**What to do**
For the data below, give again exactly the lines from the one containing "in_order] in Hord." through the one containing "rewrite <- Hl3", both ends included, and no others.

**Data provided**
Lemma allows_tracked k times last m :
  tracked k last m → ticking last times →
  tracked k (finish last times) (snd (allows fused times k rpm m)).
Proof.
  revert last m. induction times as [|now times IH]; intros last m Hm Hord; [done|]. destruct Hord as [Hd Hord].
  cbn [allows finish]. pose proof (Allow_window now last k m Hm Hd) as Hw.
  destruct (Allow fused now k rpm m) as [m1 ok]. destruct Hw as (b & t & Hk & Hb & Hl & _).
  assert (tracked k now m1) as Hm1 by (unfold tracked; rewrite Hk; eauto).
  specialize (IH now m1 Hm1 Hord). by destruct (allows fused times k rpm m1).
Qed.

(** The rounding errors of a window and the window itself, as fractions of a token. *)
Lemma window_errors n span :
  (n * IZR rpm <= IZR (2 ^ 47))%R → (IZR rpm * IZR span <= IZR (2 ^ 47) * (60 * IZR Nanos))%R →
  (n * slack <= / 4 ∧ earned span * bpow (-49) <= / 4)%R.
Proof.
  intros Hn Hspan.
  assert (bpow (-49) = / 4 * / IZR (2 ^ 47))%R as H49.
  { rewrite <- (bpow_IZR 47) by lia. assert (bpow 47 * bpow (-49) = /4)%R as E by (rewrite <- bpow_add; unfold bpow; simpl; lra).
    rewrite <- E. field. pose proof (bpow_pos 47). lra. }
  assert (0 < IZR (2 ^ 47))%R as H47 by (apply IZR_lt; lia).
  assert (0 < IZR Nanos)%R as HN by (apply IZR_lt; done).
  set (K := IZR (2 ^ 47)) in *. clearbody K. unfold slack, earned. rewrite H49. split.
  - apply Rmult_le_reg_r with K; [done|].
    replace (n * (IZR rpm * (/ 4 * / K)) * K)%R with (n * IZR rpm * / 4)%R by (field; lra). lra.
  - apply Rmult_le_reg_r with (K * (60 * IZR Nanos))%R; [nra|].
    replace (IZR span / IZR Nanos * (IZR rpm / 60) * (/ 4 * / K) * (K * (60 * IZR Nanos)))%R
      with (IZR rpm * IZR span * / 4)%R by (field; lra). lra.
Qed.

(** C17: The budget is a rate limit on every window: whatever requests of a key came before, if
    any, of those made from instant [w] to the end of the window (in nanoseconds, on a clock
    that does not run backward) fewer are allowed than the budget, plus what the rate of
    [rpm] a minute earns in the window, plus one.  The window may begin with the key's first
    request.  The refill may be fused or not, and its rounding errors never add up to a whole
    request as long as the window has at most 2^47 / [rpm] requests and earns at most 2^47
    tokens. *)
Theorem limiter_rate k m before w window :
  m !! k = None → in_order (before ++ w :: window) →
  Z.of_nat (length (w :: window)) * rpm ≤ 2 ^ 47 → rpm * (finish w window - w) ≤ 2 ^ 47 * (60 * Nanos) →
  let oks := fst (allows fused (before ++ w :: window) k rpm m) in
  60 * Nanos * allowed (drop (length before) oks) <
    60 * Nanos * (rpm + 1) + rpm * (finish w window - w).
Proof.
  intros Hk Hord Hn Hspan oks.
  assert (∃ last, tracked k last (snd (allows fused before k rpm m)) ∧ 0 ≤ w - last < 2 ^ 62 ∧ ticking w window)
    as (last & Hm & Hw & Hwindow).
  { destruct before as [|t before]; cbn [app in_order] in Hord.
    - exists w. split_and!; [|lia..|done]. unfold tracked. simpl. by rewrite Hk.
    - apply ticking_app in Hord as [Hbefore [Hw Hwindow]]. exists (finish t before). split_and!; [|lia..|done].
      apply (allows_tracked k (t :: before) t); [unfold tracked; by rewrite Hk|by split; [lia|]]. }
  unfold oks. rewrite allows_app, <- (length_allows before k m), drop_app_length.
  set (m2 := snd (allows fused before k rpm m)) in *. cbn [allows].
  pose proof (Allow_window w last k m2 Hm Hw) as Hs.
  destruct (Allow fused w k rpm m2) as [m3 ok]. destruct Hs as (b3 & t3 & Hk3 & Hb3 & Hl3 & Ht3).
  rewrite <- Hl3 in Hwindow. pose proof (allows_rate k window b3 t3 m3 Hk3 Hb3 Hwindow) as Hr.
  destruct (allows fused window k rpm m3) as [oks2 m4]. destruct Hr as (b4 & t4 & _ & [Hb4 _] & _ & Ht4).
  cbn [fst]. rewrite Hl3 in *. pose proof (fin_nonneg _ _ Hb4) as Ht40. rewrite allowed_cons.
  set (a := allowed oks2) in *. set (span := finish w window - w) in *. cbn [length] in Hn.
  set (n := Z.of_nat (length window)) in *. rewrite Nat2Z.inj_succ in Hn. fold n in Hn.
  apply IZR_le in Hn, Hspan. rewrite !mult_IZR, succ_IZR in Hn. rewrite !mult_IZR in Hspan.
  destruct (window_errors (IZR n + 1) span Hn Hspan) as [Hsl He].
  apply lt_IZR. rewrite !plus_IZR, !mult_IZR, !plus_IZR. replace (IZR (if ok then 1 else 0)) with (spent ok) by by destruct ok.
  assert (0 < IZR Nanos)%R as HN by (apply IZR_lt; done).
  assert (IZR rpm * IZR span = 60 * IZR Nanos * earned span)%R as -> by (unfold earned; field; lra).
  assert (spent ok + IZR a < IZR rpm + 1 + earned span)%R; [lra|nra].
Qed.

End rate.

(** *** Witness *)

Lemma limiter_rate_witness :
  let oks := fst (allows true ([] ++ 1 :: [3; 90000000000]) "k" 7 ∅) in
  60 * Nanos * allowed (drop 0 oks) < 60 * Nanos * (7 + 1) + 7 * (90000000000 - 1).
Proof.
  apply (limiter_rate true 7 ltac:(lia) "k" ∅ [] 1 [3; 90000000000]);
    [apply lookup_empty|simpl; lia|simpl; lia|unfold Nanos; simpl; lia].
Defined.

**Solution for this task**
  { destruct before as [|t before]; cbn [app in_order] in Hord.
    - exists w. split_and!; [|lia..|done]. unfold tracked. simpl. by rewrite Hk.
    - apply ticking_app in Hord as [Hbefore [Hw Hwindow]]. exists (finish t before). split_and!; [|lia..|done].
      apply (allows_tracked k (t :: before) t); [unfold tracked; by rewrite Hk|by split; [lia|]]. }
  unfold oks. rewrite allows_app, <- (length_allows before k m), drop_app_length.
  set (m2 := snd (allows fused before k rpm m)) in *. cbn [allows].
  pose proof (Allow_window w last k m2 Hm Hw) as Hs.
  destruct (Allow fused w k rpm m2) as [m3 ok]. destruct Hs as (b3 & t3 & Hk3 & Hb3 & Hl3 & Ht3).
  rewrite <- Hl3 in Hwindow. pose proof (allows_rate k window b3 t3 m3 Hk3 Hb3 Hwindow) as Hr.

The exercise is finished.